The confession hung between us, fragile and dangerous.
It felt like we were both teetering on the edge of something, a thin line between who we were and who we were supposed to be.
“I used to think I meant something to him, to the nest,” Gael continued, his voice tight. “But maybe I was just a pawn.”
I met his gaze, my chest tightening. “Then why are you still with him?”
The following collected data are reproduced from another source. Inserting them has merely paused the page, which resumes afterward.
(** The Deployment as the API server shows it once pods come up. *)
Definition with_replicas (d : Deployment) (n : Z) : Deployment :=
  mkDeployment (dep_Name d) (dep_Namespace d) (dep_Labels d) (dep_Replicas d) (dep_Selector d)
    (Template d) n.

Lemma mutateDeployment_again desired d n :
  dep_Selector desired <> None ->
  mutateDeployment desired (with_replicas (mutateDeployment desired d) n) =
  with_replicas (mutateDeployment desired d) n.
Proof.
  intros Hs. unfold mutateDeployment, with_replicas. cbn. f_equal.
  destruct (dep_Selector d); [done|]. by destruct (dep_Selector desired).
Qed.

Lemma DeploymentFor_names gw cfg image d :
  DeploymentFor gw cfg image = Some d ->
  dep_Name d = Name (g_meta gw) /\ dep_Namespace d = Namespace (g_meta gw) /\ dep_Selector d <> None.
Proof. unfold DeploymentFor. cbv zeta. destruct (ListenerStatuses cfg); [done|]. by intros [= <-]. Qed.

(** A rollout is not restarted by its own progress. Once a reconciliation
    wrote the Deployment, a later one with the same configuration writes it no
    more, however many replicas became available meanwhile, succeeds, and
    returns the replicas the API server reports. *)
Theorem deployment_settles (gw : MailoutGateway) (cfg : Config.Config) (s s1 : Calls)
    (d : Deployment) (o : owned Deployment) (available : Z) :
  reconcileDeployment r gw cfg s = (Ok d, s1) ->
  effects s1 = effects s ++ [WroteDeployment o] ->
  (forall n, (calls s1 <= n)%nat ->
     api_Deployment n (Namespace (g_meta gw), Name (g_meta gw)) = Found (with_replicas o.1 available, o.2)) ->
  exists s2, reconcileDeployment r gw cfg s1 = (Ok (with_replicas o.1 available), s2) /\ effects s2 = effects s1.
Proof.
  intros Erun Heff Hget. unfold reconcileDeployment in *.
  destruct (DeploymentFor _ _ _) as [desired|] eqn:Ed; [|done].
  apply DeploymentFor_names in Ed as (En & Ens & Hsel). rewrite En, Ens in *.
  assert (exists o0, owning gw (mutateDeployment desired) o0 = Ok o) as (o0 & Ho).
  { unfold keepObject, kbind, kret in Erun.
    match type of Erun with context [createOrUpdate ?g ?e ?m ?w s] =>
      destruct (createOrUpdate_outcome g e m w s) as (t & es & _ & He & _ & Hout);
      destruct (createOrUpdate g e m w s) as [res s0] end.
    cbn [fst snd] in *. destruct res as [x|e]; [|done]. injection Erun as _ ->.
    rewrite Heff in He. apply app_inv_head in He. subst es. inversion Hout; subst; eauto. }
  apply (keepObject_again _ _ _ _ _ _ _ o o0 (with_replicas o.1 available, o.2)); [done| |done|done].
  cbn [fst]. unfold owning in Ho. destruct (SetControllerReference _ _); [|done]. injection Ho as <-.
  by apply mutateDeployment_again.
Qed.

(** An update keeps what the cluster assigned: over an existing Deployment
    the selector, which is immutable, stays, and over an existing Service the
    cluster address stays, whatever the gateway asks for now. *)
Theorem updates_keep_assigned_fields (gw : MailoutGateway) (cfg : Config.Config)
    (sel : gmap bytes bytes) (ip : bytes) :
  let key := (Namespace (g_meta gw), Name (g_meta gw)) in
  (forall n, exists x, api_Deployment n key = Found x /\ dep_Selector x.1 = Some sel) ->
  (forall n, exists x, api_Service n key = Found x /\ ClusterIP x.1 = ip) ->
  emits (λ e, if e is WroteService o then ClusterIP o.1 = ip else False) (reconcileService gw cfg) /\
  emits (λ e, if e is WroteDeployment o then dep_Selector o.1 = Some sel else False)
    (reconcileDeployment r gw cfg).
Proof.
  intros key Hdep Hsvc. split.
  - unfold reconcileService. apply emits_bind_ok; [|intros s a s' _; by apply writes_refl].
    unfold keepObject. apply emits_bind; [|intros s [a|e] s' _; by apply writes_refl].
    apply emits_found; [intros n; destruct (Hsvc n) as (x & Ex & _); cbn; unfold key in Ex; by rewrite Ex|].
    intros n o o' Eg. destruct (Hsvc n) as (x & Ex & <-). unfold key in Ex. cbn in Eg. rewrite Ex in Eg. injection Eg as <-.
    unfold owning. destruct (SetControllerReference _ _); [|done]. by intros [= <-].
  - unfold reconcileDeployment. destruct (DeploymentFor _ _ _) as [desired|] eqn:Ed; [|apply emits_ret].
    apply DeploymentFor_names in Ed as (En & Ens & Hsel). rewrite En, Ens.
    unfold keepObject. apply emits_bind; [|intros s [a|e] s' _; by apply writes_refl].
    apply emits_found; [intros n; destruct (Hdep n) as (x & Ex & _); unfold key in Ex; by rewrite Ex|].
    intros n o o' Eg. destruct (Hdep n) as (x & Ex & Es).
    unfold key in Ex. rewrite Ex in Eg. injection Eg as <-.
    unfold owning. destruct (SetControllerReference _ _); [|done]. intros [= <-]. cbn. by rewrite Es.
Qed.
End Settling.

(** ** Events *)

Section Events.
Context `{Selectors}.
Variable r : GatewayReconciler.

(** A rotated password reaches the relay: the labels the account controller
    puts on an account's Secret map a change of that Secret back to the very
    gateway a change of the account itself maps to, which is the gateway the
    account was provisioned for. *)
Theorem secret_events_reach_the_gateway (account : MailoutAccount) (gw : MailoutGateway)
    (username password hash : bytes) (ep : Endpoint) :
  serves r gw account = true -> Name (g_meta gw) <> [] ->
  gatewayForAccountSecret r (AccountSecret account username password hash ep (Namespace (g_meta gw))) =
    [(Namespace (g_meta gw), Name (g_meta gw))] /\
  gatewayForAccount r account = [(Namespace (g_meta gw), Name (g_meta gw))].
Proof.
  unfold serves. intros Hs Hne. rewrite negb_true_iff in Hs. apply orb_false_iff in Hs as [Hns Hname]. bools.
  unfold gatewayForAccountSecret, gatewayForAccount, AccountSecret, accountSecretLabels. cbn [s_Labels].
  unfold at_key. change (LabelGatewayName) with (lit "mailout.daly.nc/gateway").
  rewrite !list_to_map_cons.
  repeat first [rewrite lookup_insert_eq | rewrite lookup_insert_ne by done]. cbn [default id].
  rewrite Hns, Hname, (bool_decide_eq_false_2 _ Hne). split; [|done].
  case_bool_decide as En; [|done]. rewrite En in *. f_equal. f_equal.
  unfold GatewayNamespaceFor in Hns. case_bool_decide as Eg; [done|]. by destruct Eg.
Qed.
End Events.

(** ** Witnesses *)

#[local] Existing Instance matchLabels.
#[local] Existing Instance sorter_by.
#[local] Existing Instance sorter_by_sound.
#[local] Existing Instance toy_random.
#[local] Existing Instance updater_ok.
#[local] Existing Instance updater_ok_sound.
#[local] Existing Instance owner_add.
#[local] Existing Instance owner_add_sound.
#[local] Existing Instance condition_replace.
#[local] Existing Instance demo_sha.
#[local] Existing Instance demo_yaml.

Definition demo_errors : ErrorText := {| Error _ := []; ErrorOfProblems _ := [] |}.
#[local] Existing Instance demo_errors.

Definition demo_reconciler : GatewayReconciler := mkGatewayReconciler (lit "mailout-system") (lit "img") false false.

(** A configuration Secret with a token in service. *)
Definition demo_config_secret : Secret :=
  mkSecret (lit "mailout-system") (lit "relay-config") ∅ [] {[MetricsTokenKey := lit "tok"]} [].

(** The Deployment of the demonstration gateway. *)
Definition demo_config : Config.Config :=
  match GatewayConfig (demo_input []) with Ok cfg => cfg | Err _ => mkConfig [] [] (mkTLSConfig [] []) (mkUpstream [] 0 [] false [] [] [] 0) [] [] [] None (mkLimits 0 0 0 0 0 0 [] 0) [] end.

Definition demo_deployment : Deployment :=
  match DeploymentFor demo_gw demo_config (lit "img") with
  | Some d => mutateDeployment d (emptyDeployment (lit "relay") (lit "mailout-system"))
  | None => emptyDeployment [] []
  end.

(** A cluster with one provisioned account; the Deployment appears once it was
    written. *)
Definition demo_cluster : ApiServer := {|
  api_Namespace _ _ := Found None;
  api_Gateway _ _ := Found demo_gw;
  api_Account _ _ := NotFound;
  api_Secret _ _ := Found demo_config_secret;
  api_CachedSecret _ _ := Found demo_secret;
  api_Accounts _ := Ok [demo_claimant (lit "blog") (lit "u3")];
  api_Service _ _ := Found (mkService (lit "relay") (lit "mailout-system") ∅ ∅ ∅ [] [] (lit "10.0.0.7"), []);
  api_Certificate _ _ := NotFound;
  api_ServiceMonitor _ _ := NotFound;
  api_Deployment n _ :=
    if (n <=? 0)%nat then NotFound else Found (with_replicas demo_deployment 2, [owner demo_gw]);
  api_NetworkPolicy _ _ := NotFound;
  api_Write _ := None;
  api_Delete _ _ := NotFound
|}.
#[local] Existing Instance demo_cluster.

Definition demo_run : result Z * Calls := Reconcile demo_reconciler (lit "mailout-system", lit "relay") calls0.

Lemma sound_config_witness :
  writes (secrets (sound_publication demo_reconciler (lit "mailout-system", lit "relay") (λ _, True))) calls0 demo_run.2 /\
  length (effects demo_run.2) = 4%nat.
Proof.
  split; [apply (published_config_is_sound demo_reconciler (lit "mailout-system", lit "relay") calls0)|].
  by vm_compute.
Defined.

Lemma token_kept_witness :
  writes (secrets (λ k secret, at_key (s_Data secret) MetricsTokenKey = lit "tok")) calls0 demo_run.2.
Proof.
  apply (metrics_token_is_kept demo_reconciler (lit "mailout-system", lit "relay") demo_gw (lit "tok") calls0);
    [done|done|].
  intros n. by exists demo_config_secret.
Defined.

Lemma deployment_settles_witness : exists s2,
  reconcileDeployment demo_reconciler demo_gw demo_config
    (mkCalls 1 [WroteDeployment (demo_deployment, [owner demo_gw])]) = (Ok (with_replicas demo_deployment 2), s2) /\
  effects s2 = [WroteDeployment (demo_deployment, [owner demo_gw])].
Proof.
  apply (deployment_settles demo_reconciler demo_gw demo_config calls0
    (mkCalls 1 [WroteDeployment (demo_deployment, [owner demo_gw])]) demo_deployment
    (demo_deployment, [owner demo_gw]) 2); try reflexivity.
  intros [|n] Hn; [cbn in Hn; lia|]. reflexivity.
Defined.

Definition demo_upgraded : ApiServer := {|
  api_Namespace _ _ := Found None;
  api_Gateway _ _ := Found demo_gw;
  api_Account _ _ := NotFound;
  api_Secret _ _ := NotFound;
  api_CachedSecret _ _ := NotFound;
  api_Accounts _ := Ok [];
  api_Service _ _ := Found (mkService (lit "relay") (lit "mailout-system") ∅ ∅ ∅ [] [] (lit "10.0.0.7"), []);
  api_Certificate _ _ := NotFound;
  api_ServiceMonitor _ _ := NotFound;
  api_Deployment _ _ :=
    Found (mkDeployment (lit "relay") (lit "mailout-system") ∅ None (Some ∅) emptyTemplate 1, []);
  api_NetworkPolicy _ _ := NotFound;
  api_Write _ := None;
  api_Delete _ _ := NotFound
|}.

Lemma assigned_fields_witness :
  @emits matchLabels (λ e, if e is WroteService o then ClusterIP o.1 = lit "10.0.0.7" else False) _
    (@reconcileService _ demo_upgraded updater_ok _ demo_gw demo_config).
Proof.
  apply (updates_keep_assigned_fields (H0 := demo_upgraded) demo_reconciler demo_gw demo_config ∅ (lit "10.0.0.7")).
  - intros n. eexists. split; [reflexivity|done].
  - intros n. eexists. split; [reflexivity|done].
Defined.

Lemma secret_events_witness :
  gatewayForAccount demo_reconciler (demo_claimant (lit "blog") (lit "u3")) = [(lit "mailout-system", lit "relay")].
Proof.
  apply (secret_events_reach_the_gateway demo_reconciler (demo_claimant (lit "blog") (lit "u3")) demo_gw [] [] []
    demo_endpoint); [reflexivity|done].
Defined.

(** Two accounts claim one username and both have a Secret, as when the older
    account takes a name that was free before. *)
Definition demo_contested : ApiServer := {|
  api_Namespace _ _ := Found None;
  api_Gateway _ _ := Found demo_gw;
  api_Account _ _ := NotFound;
  api_Secret _ _ := NotFound;
  api_CachedSecret _ _ := Found demo_secret;
  api_Accounts _ := Ok demo_claimants;
  api_Service _ _ := NotFound;
  api_Certificate _ _ := NotFound;
  api_ServiceMonitor _ _ := NotFound;
  api_Deployment _ _ := NotFound;
  api_NetworkPolicy _ _ := NotFound;
  api_Write _ := None;
  api_Delete _ _ := NotFound
|}.

#[local] Existing Instance demo_contested.

(** A limit of the arbitration: the gateway controller does not apply it. The
    account that lost its username to an older one is still collected, next to
    the rightful one, as long as its Secret exists: the published file then
    names the username twice. *)
Theorem contested_username_is_collected_twice :
  (usernameConflict (lit "mailout-system") (demo_claimant (lit "shop") (lit "u7")) demo_gw
     (lit "billing") calls0).1 = Ok (lit "blog/app") /\
  match (collectAccounts demo_reconciler demo_gw calls0).1 with
  | Ok accounts => (ra_Username <$> accounts) = [lit "billing"; lit "billing"]
  | Err _ => False
  end.
Proof. split; by vm_compute. Qed.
He laughed bitterly, the sound like shattered glass. “Sometimes it’s easier to cling to the devil you know.”
The words echoed in my head, a twisted reflection of my own choices.
I leaned back against the couch, the exhaustion creeping deeper into my bones.
My leg throbbed, but the pain felt distant now, overshadowed by something heavier.
“Maybe we’re both idiots,” I muttered.
Gael’s lips curled into a faint, almost-smile. “Maybe.”
Our eyes met, the space between us shrinking even though neither of us moved.
I felt the pull of it, the slow, magnetic draw that had nothing to do with logic or reason.
My heart pounded harder, each beat loud in my ears.